### Directions
Please give the count of lines below with the string "PipeProof" in them, and no other words.

### Information provided
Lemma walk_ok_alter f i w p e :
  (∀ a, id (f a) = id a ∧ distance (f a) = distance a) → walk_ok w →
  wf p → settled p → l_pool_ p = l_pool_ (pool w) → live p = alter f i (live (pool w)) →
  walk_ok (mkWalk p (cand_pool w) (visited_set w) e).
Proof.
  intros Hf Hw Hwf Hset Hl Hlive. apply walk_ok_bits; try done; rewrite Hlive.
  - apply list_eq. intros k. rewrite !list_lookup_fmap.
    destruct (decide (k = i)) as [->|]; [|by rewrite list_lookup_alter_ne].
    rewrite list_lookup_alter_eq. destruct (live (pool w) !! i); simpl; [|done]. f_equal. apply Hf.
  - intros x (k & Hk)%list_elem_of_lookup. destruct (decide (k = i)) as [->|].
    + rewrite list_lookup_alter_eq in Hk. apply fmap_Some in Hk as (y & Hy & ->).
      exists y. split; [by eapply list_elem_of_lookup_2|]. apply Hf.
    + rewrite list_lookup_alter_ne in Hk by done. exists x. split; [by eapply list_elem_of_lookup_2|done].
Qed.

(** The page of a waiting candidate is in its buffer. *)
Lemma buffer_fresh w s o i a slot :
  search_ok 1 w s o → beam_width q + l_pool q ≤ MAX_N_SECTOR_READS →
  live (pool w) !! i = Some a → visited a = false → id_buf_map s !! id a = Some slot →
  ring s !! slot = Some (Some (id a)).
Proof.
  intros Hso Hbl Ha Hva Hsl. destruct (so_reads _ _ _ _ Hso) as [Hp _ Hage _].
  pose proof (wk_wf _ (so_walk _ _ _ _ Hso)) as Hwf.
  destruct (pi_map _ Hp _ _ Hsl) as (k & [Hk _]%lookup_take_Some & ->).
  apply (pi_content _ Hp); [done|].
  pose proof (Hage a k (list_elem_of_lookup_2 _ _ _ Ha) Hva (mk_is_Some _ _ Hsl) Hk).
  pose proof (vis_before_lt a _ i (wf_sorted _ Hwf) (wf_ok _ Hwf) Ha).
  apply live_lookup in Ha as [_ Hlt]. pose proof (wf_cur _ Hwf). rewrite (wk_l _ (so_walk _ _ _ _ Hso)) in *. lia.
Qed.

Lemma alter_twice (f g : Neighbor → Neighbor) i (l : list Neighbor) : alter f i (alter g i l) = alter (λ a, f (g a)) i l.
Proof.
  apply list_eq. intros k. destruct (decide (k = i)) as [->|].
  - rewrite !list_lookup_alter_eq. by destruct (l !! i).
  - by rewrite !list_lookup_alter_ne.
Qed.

...

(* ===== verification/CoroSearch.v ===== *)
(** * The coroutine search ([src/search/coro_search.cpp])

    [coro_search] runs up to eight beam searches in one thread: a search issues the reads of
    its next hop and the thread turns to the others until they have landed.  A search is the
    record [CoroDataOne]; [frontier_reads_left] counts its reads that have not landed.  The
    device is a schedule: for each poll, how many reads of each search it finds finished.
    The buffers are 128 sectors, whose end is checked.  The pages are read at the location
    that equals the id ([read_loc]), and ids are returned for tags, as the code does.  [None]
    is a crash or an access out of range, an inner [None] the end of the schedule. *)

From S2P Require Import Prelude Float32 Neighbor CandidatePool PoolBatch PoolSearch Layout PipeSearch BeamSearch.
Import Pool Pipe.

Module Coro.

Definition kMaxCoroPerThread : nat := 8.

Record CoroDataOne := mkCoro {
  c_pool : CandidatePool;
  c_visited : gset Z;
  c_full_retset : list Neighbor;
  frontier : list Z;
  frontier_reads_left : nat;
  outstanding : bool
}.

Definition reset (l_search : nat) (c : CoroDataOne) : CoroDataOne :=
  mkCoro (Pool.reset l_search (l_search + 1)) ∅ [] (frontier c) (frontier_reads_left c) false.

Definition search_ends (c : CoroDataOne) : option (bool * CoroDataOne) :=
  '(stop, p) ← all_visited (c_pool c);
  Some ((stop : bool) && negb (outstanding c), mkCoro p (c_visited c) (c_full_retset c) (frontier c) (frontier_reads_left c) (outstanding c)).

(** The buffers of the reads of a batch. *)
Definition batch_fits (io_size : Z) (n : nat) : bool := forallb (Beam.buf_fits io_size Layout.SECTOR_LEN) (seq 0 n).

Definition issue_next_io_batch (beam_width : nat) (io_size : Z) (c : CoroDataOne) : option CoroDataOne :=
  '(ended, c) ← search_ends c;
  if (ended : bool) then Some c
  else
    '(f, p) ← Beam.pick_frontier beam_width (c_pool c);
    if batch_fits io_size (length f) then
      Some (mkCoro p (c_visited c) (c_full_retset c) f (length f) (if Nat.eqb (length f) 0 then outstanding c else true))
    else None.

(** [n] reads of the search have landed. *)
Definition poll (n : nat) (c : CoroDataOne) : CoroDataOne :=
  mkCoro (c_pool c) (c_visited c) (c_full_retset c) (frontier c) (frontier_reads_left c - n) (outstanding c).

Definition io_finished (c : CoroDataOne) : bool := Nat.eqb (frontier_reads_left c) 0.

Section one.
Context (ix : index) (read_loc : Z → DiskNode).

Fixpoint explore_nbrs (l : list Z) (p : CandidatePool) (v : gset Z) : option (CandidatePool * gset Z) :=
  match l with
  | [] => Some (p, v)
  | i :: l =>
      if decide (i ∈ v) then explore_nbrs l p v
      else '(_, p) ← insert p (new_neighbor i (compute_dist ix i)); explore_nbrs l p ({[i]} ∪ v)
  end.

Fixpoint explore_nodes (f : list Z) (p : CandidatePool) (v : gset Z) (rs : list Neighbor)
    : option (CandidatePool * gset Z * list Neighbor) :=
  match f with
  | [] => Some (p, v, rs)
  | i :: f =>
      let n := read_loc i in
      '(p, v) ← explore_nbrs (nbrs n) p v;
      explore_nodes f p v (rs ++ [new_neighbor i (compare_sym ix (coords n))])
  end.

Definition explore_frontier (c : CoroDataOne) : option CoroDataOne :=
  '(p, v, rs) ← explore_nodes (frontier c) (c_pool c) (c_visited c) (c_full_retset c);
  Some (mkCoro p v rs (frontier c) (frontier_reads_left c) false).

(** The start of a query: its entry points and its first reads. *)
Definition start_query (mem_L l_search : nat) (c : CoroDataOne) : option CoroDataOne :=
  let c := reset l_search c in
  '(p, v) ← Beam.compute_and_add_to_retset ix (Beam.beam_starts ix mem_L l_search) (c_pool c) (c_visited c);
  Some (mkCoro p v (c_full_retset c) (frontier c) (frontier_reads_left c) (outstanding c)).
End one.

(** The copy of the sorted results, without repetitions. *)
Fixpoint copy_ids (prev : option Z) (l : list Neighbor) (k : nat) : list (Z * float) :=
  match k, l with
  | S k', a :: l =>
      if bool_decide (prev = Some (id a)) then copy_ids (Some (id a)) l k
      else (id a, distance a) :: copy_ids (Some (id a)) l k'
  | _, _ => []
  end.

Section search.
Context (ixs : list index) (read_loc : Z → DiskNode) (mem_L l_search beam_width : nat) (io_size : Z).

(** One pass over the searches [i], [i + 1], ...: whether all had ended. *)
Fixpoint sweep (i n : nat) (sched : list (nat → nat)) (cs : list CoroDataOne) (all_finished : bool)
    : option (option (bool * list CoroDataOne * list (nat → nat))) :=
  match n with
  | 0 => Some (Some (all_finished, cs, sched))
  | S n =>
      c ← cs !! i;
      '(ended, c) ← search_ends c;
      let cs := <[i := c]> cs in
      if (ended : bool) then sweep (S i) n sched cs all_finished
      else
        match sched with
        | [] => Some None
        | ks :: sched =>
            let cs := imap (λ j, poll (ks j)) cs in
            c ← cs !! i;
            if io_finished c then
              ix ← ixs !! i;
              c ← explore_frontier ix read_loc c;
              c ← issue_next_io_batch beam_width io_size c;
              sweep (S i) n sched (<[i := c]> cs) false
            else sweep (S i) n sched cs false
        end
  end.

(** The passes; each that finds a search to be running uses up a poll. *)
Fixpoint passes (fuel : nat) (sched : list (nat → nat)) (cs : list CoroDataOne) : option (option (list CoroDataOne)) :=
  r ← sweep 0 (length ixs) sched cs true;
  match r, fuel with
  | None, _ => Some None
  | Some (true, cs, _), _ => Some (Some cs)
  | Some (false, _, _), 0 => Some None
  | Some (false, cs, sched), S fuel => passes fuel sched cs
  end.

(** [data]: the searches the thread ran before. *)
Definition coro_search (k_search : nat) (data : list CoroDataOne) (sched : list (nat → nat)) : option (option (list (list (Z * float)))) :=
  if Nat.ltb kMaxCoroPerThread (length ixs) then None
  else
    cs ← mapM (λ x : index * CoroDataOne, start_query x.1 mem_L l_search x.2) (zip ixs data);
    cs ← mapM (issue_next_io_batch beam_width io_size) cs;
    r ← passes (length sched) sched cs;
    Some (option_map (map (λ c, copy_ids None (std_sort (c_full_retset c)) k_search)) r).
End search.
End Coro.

...

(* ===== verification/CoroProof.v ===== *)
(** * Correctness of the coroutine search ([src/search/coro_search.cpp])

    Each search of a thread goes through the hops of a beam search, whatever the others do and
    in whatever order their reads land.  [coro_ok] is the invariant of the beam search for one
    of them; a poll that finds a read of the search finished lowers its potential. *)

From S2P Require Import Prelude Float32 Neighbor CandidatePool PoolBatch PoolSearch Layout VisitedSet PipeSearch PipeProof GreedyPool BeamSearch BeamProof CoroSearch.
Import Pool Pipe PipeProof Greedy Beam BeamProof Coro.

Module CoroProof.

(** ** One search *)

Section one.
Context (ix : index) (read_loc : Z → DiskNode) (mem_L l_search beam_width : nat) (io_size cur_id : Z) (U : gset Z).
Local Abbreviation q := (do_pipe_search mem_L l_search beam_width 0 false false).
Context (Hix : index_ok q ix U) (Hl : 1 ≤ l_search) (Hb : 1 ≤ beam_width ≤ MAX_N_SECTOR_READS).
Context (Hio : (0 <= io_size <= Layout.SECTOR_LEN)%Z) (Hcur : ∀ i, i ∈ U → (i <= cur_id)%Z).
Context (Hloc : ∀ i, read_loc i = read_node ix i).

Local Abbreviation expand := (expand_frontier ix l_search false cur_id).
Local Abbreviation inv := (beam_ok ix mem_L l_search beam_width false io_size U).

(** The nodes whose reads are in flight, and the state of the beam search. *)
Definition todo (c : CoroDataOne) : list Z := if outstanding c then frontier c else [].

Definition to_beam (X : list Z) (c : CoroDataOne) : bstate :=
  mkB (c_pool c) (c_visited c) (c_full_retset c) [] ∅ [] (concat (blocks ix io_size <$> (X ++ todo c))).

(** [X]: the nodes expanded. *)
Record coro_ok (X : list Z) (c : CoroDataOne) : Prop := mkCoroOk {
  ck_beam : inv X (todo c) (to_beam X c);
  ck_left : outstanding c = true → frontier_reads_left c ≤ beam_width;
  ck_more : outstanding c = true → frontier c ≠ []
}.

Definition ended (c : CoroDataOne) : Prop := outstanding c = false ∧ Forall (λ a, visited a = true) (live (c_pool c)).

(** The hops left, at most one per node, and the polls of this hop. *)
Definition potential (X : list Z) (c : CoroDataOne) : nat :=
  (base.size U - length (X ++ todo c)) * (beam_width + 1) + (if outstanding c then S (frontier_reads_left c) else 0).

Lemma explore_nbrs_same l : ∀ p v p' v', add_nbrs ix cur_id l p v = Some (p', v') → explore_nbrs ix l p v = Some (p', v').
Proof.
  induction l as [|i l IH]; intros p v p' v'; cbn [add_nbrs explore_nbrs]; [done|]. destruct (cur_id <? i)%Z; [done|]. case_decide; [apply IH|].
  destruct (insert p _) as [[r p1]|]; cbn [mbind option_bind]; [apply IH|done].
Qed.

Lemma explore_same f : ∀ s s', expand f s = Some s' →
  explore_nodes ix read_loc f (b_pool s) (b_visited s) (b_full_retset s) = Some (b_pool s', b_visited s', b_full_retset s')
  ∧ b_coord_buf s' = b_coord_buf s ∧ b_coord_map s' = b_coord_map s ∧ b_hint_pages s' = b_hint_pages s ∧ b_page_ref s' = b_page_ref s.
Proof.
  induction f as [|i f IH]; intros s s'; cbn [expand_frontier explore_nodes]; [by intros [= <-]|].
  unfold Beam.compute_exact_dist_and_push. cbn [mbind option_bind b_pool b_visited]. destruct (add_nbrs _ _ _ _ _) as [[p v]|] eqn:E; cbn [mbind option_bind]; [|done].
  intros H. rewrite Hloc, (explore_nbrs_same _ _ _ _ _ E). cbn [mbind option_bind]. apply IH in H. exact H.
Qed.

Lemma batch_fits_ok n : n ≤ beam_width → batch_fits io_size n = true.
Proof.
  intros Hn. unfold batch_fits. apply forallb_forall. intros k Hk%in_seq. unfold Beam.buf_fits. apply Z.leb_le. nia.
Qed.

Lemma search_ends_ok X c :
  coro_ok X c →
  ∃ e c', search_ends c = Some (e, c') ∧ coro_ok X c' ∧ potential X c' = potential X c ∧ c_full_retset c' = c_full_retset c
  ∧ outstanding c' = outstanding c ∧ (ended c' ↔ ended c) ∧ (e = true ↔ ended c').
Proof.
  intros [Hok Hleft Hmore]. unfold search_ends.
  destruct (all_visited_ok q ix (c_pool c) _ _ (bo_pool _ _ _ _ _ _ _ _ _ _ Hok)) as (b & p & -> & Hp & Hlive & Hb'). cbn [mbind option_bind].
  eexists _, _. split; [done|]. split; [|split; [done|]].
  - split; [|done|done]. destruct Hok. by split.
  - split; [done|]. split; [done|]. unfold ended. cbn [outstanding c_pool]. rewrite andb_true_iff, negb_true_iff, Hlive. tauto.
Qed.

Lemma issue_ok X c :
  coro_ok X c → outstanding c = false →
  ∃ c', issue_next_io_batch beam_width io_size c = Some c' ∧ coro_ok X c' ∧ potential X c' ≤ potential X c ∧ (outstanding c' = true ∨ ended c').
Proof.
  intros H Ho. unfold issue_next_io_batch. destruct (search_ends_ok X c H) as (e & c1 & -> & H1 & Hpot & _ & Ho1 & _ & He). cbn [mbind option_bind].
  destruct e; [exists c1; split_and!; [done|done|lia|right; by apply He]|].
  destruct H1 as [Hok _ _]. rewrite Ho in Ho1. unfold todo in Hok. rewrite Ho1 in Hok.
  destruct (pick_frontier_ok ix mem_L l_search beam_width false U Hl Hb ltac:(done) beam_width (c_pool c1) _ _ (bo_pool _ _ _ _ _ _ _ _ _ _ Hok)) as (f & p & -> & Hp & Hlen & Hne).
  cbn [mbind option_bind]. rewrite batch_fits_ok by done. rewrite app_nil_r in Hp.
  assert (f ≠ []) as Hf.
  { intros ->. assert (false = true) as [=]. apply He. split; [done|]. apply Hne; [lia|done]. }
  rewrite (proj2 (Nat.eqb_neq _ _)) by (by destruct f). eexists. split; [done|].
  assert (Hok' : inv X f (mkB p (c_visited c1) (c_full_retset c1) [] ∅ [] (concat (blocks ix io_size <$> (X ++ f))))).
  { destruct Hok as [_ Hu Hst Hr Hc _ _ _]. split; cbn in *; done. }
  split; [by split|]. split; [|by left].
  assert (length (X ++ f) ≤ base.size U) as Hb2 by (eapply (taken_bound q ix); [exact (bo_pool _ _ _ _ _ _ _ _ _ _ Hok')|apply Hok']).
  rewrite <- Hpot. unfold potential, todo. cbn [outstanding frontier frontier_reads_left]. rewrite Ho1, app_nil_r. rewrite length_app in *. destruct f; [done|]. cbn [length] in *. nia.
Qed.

### Response area
2